Photo : Un homme et un enfant marchent dans la neige au côté d’un mémorial de guerre détruit à Savur-Mohyla, une colline à l’est de Donetsk, le 7 décembre 2014. REUTERS/Maxim Shemetov

Ce mardi 10 février 2015 tout était normal : lemonde.fr faisait sa une sur Hervé Falciani et l’affaire HSBC et même sur la fausse rumeur de la construction d’une mosquée à Tulle (1) ; libération.fr nous renseignait sur le casse-tête des zones de vacances scolaires dû à la réforme des régions (2), lefigaro.fr déplorait l’exécution d’une otage Américaine (3), quand l’Huma.fr nous offrait un reportage aux côtés des combattants de Kobané (4).

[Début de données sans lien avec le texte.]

(* ===== verification/Types.v ===== *)
(** * The data of a turn

    The record and enumeration types of src/conversation/src/domain/turns.ts and domain/turn-admission.ts that the
    stores, the queues and the handlers share, and the errors they raise. Each record has a module of its own for its
    field names. A moment ([Date]) is a number of milliseconds since the epoch; a count or a sequence is an integer. *)

From S2P Require Import Prelude Json.

(** ** Errors

    What a call of the program throws: an exception of the DynamoDB client, a domain error with its message, or another
    JavaScript error. *)

Inductive exn : Type :=
| ConditionalCheckFailedException
| TransactionCanceledException (reasons : list string)
| ServiceException (name : string)
| TurnNotFoundError (message : string)
| StaleAttemptError (message : string)
| TurnTerminalError (message : string)
| TurnNotWaitingError (message : string)
| ComputerNotReadyError (message : string)
| ComputerActionNotFoundError (message : string)
| ComputerActionNotClaimedError (message : string)
| JsError (message : string)
| MalformedItem (what : string)
| DomainError (code message : string)
| OrganizationComputerNotSetUpError (reasonClass message : string)
| OwnerRefusal (code detail : string)
| OwnerCredentialBrokerError (code : string)
| NamedError (name message : string).

#[export] Instance exn_eq_dec : EqDecision exn.
Proof. solve_decision. Defined.

(** Exceptions the DynamoDB client raises, the only ones a request can answer with. *)
Definition is_service_exn (e : exn) : bool :=
  match e with
  | ConditionalCheckFailedException | TransactionCanceledException _ | ServiceException _ => true
  | _ => false
  end.

(** ** Turns *)

Inductive TurnStatus : Type := Active | Completed | Failed | Reconciling.

#[export] Instance TurnStatus_eq_dec : EqDecision TurnStatus.
Proof. solve_decision. Defined.

Definition status_text (s : TurnStatus) : string :=
  match s with
  | Active => "active"
  | Completed => "completed"
  | Failed => "failed"
  | Reconciling => "reconciling"
  end.

Definition status_of_text (s : string) : option TurnStatus :=
  if decide (s = "active") then Some Active
  else if decide (s = "completed") then Some Completed
  else if decide (s = "failed") then Some Failed
  else if decide (s = "reconciling") then Some Reconciling
  else None.

Inductive TurnEventKind : Type :=
| TurnStarted
| AttemptClaimed
| ModelRequest
| TurnToken
| TurnThinking
| ComputerStarting
| ComputerReady
| ToolCall
| ToolResult
| TurnWaiting
| AttemptRelinquished
| TurnCompleted
| TurnFailed
| TurnReconciling
| TurnGrantReplaced.

#[export] Instance TurnEventKind_eq_dec : EqDecision TurnEventKind.
Proof. solve_decision. Defined.

Definition kind_text (k : TurnEventKind) : string :=
  match k with
  | TurnStarted => "turn.started"
  | AttemptClaimed => "attempt.claimed"
  | ModelRequest => "model.request"
  | TurnToken => "turn.token"
  | TurnThinking => "turn.thinking"
  | ComputerStarting => "computer.starting"
  | ComputerReady => "computer.ready"
  | ToolCall => "tool.call"
  | ToolResult => "tool.result"
  | TurnWaiting => "turn.waiting"
  | AttemptRelinquished => "attempt.relinquished"
  | TurnCompleted => "turn.completed"
  | TurnFailed => "turn.failed"
  | TurnReconciling => "turn.reconciling"
  | TurnGrantReplaced => "turn.grant.replaced"
  end.

Definition all_kinds : list TurnEventKind :=
  [TurnStarted; AttemptClaimed; ModelRequest; TurnToken; TurnThinking; ComputerStarting; ComputerReady; ToolCall;
   ToolResult; TurnWaiting; AttemptRelinquished; TurnCompleted; TurnFailed; TurnReconciling; TurnGrantReplaced].

Definition kind_of_text (s : string) : option TurnEventKind :=
  snd <$> list_find (fun k => kind_text k = s) all_kinds.

(** The computer tool call a waiting turn is parked on. The arguments are an object used as a map. *)
Module PendingComputerTool.
Record PendingComputerTool : Type := mk {
  actionId : string;
  toolName : string;
  arguments : gmap string string;
}.
End PendingComputerTool.
Abbreviation PendingComputerTool := PendingComputerTool.PendingComputerTool.

#[export] Instance PendingComputerTool_eq_dec : EqDecision PendingComputerTool.
Proof. solve_decision. Defined.

(** The turn control record. *)
Module Turn.
Record Turn : Type := mk {
  turnId : string;
  tenantId : string;
  channelId : string;
  botId : string;
  status : TurnStatus;
  promptMessageSeq : option Z;
  promptAuthorId : option string;
  attemptId : option string;
  attempt : Z;
  claimedBy : option string;
  leaseExpiresAt : option Z;
  deadlineAt : option Z;
  recoveryAttempts : Z;
  waitingFor : option string;
  waitingSince : option Z;
  logicalEnqueueIds : gset string;
  pendingComputerTool : option PendingComputerTool;
  storageFence : option Z;
  nextEventSeq : Z;
  terminalReason : option string;
  messageSeq : option Z;
}.
End Turn.
Abbreviation Turn := Turn.Turn.

(** The value of one argument of a [tool.call] event. *)
Inductive ToolArgument : Type :=
| ArgText (s : string)
| ArgNumber (n : Z)
| ArgFlag (b : bool).

#[export] Instance ToolArgument_eq_dec : EqDecision ToolArgument.
Proof. solve_decision. Defined.

(** What a caller says about an event. An optional property is [None] when it is absent; [durationMs] may also be null. *)
Module Draft.
Record TurnEventDraft : Type := mk {
  kind : TurnEventKind;
  token : option string;
  messageSeq : option Z;
  body : option string;
  pendingComputerTool : option PendingComputerTool;
  attemptId : option string;
  tool : option string;
  callId : option string;
  summary : option string;
  toolArguments : option (list (string * ToolArgument));
  argumentsTruncated : option bool;
  ok : option bool;
  output : option string;
  outputTruncated : option bool;
  durationMs : option (option Z);
  text : option string;
  detail : option string;
}.

(** A draft of one kind that says nothing else. *)
Definition only (k : TurnEventKind) : TurnEventDraft :=
  mk k None None None None None None None None None None None None None None None None.
End Draft.
Abbreviation TurnEventDraft := Draft.TurnEventDraft.

(** One durable turn event: the draft the caller gave, and what the store and the domain assigned. *)
Module TurnEvent.
Record TurnEvent : Type := mk {
  eventId : string;
  tenantId : string;
  turnId : string;
  channelId : string;
  seq : Z;
  draft : TurnEventDraft;
}.
Definition kind (e : TurnEvent) : TurnEventKind := Draft.kind (draft e).
End TurnEvent.
Abbreviation TurnEvent := TurnEvent.TurnEvent.

#[export] Instance TurnEventDraft_eq_dec : EqDecision TurnEventDraft.
Proof. solve_decision. Defined.

#[export] Instance TurnEvent_eq_dec : EqDecision TurnEvent.
Proof. solve_decision. Defined.

(** What a successful claim hands the owner. *)
Module TurnClaim.
Record TurnClaim : Type := mk {
  turn : Turn;
  attemptId : string;
  attempt : Z;
  leaseExpiresAt : Z;
  deadlineAt : Z;
}.
End TurnClaim.
Abbreviation TurnClaim := TurnClaim.TurnClaim.

(** What a probe saw of a turn. *)
Module Observation.
Record ProbeObservation : Type := mk {
  attemptId : option string;
  recoveryAttempts : Z;
}.
End Observation.
Abbreviation ProbeObservation := Observation.ProbeObservation.

(** ** The jobs and messages of the queues *)

Module RunJob.
Record TurnRunJob : Type := mk {
  tenantId : string;
  channelId : string;
  botId : string;
  turnId : string;
  requiredCapabilities : list string;
}.
End RunJob.
Abbreviation TurnRunJob := RunJob.TurnRunJob.

#[export] Instance TurnRunJob_eq_dec : EqDecision TurnRunJob.
Proof. solve_decision. Defined.

(** The deadline probe; its [kind] is the one text ["deadline"]. *)
Module Probe.
Record TurnProbeMessage : Type := mk {
  tenantId : string;
  turnId : string;
  expectAttempt : Z;
}.
End Probe.
Abbreviation TurnProbeMessage := Probe.TurnProbeMessage.

#[export] Instance TurnProbeMessage_eq_dec : EqDecision TurnProbeMessage.
Proof. solve_decision. Defined.

(** The request that a computer host be started for a parked turn. *)
Module StartJob.
Record ComputerStartJob : Type := mk {
  jobId : string;
  tenantId : string;
  turnId : string;
  botId : string;
  userId : string;
  computerId : string;
  computerPolicy : string;
  requiredCapabilities : list string;
}.
End StartJob.
Abbreviation ComputerStartJob := StartJob.ComputerStartJob.

(** ** Texts of the enumerations *)

Lemma status_of_text_text (s : TurnStatus) : status_of_text (status_text s) = Some s.
Proof. by destruct s. Qed.

Lemma kind_of_text_text (k : TurnEventKind) : kind_of_text (kind_text k) = Some k.
Proof. by destruct k. Qed.

Lemma status_text_inj (s t : TurnStatus) : status_text s = status_text t -> s = t.
Proof. by destruct s, t. Qed.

Rien qui pourrait laisser penser que la tension internationale était à son comble. Dormez bonnes gens ! Rien qui ne vous concerne ! Enfin, pas encore…

Et sûrement pas les déclarations de votre président revenant de Russie ce week-end ! Personne ne veut nous en parler, alors parlons-en ! Faisons-le ! Faisons ensemble ce que nos journaux ne font plus !

Analyse de l’allocution présidentielle donnée à L’AFP lors d’une visite à Tulle le 7 Février (5), au sujet des « négociations » entamées avec la Russie :

« La chancelière et moi-même considérons qu’il y a un risque de guerre. »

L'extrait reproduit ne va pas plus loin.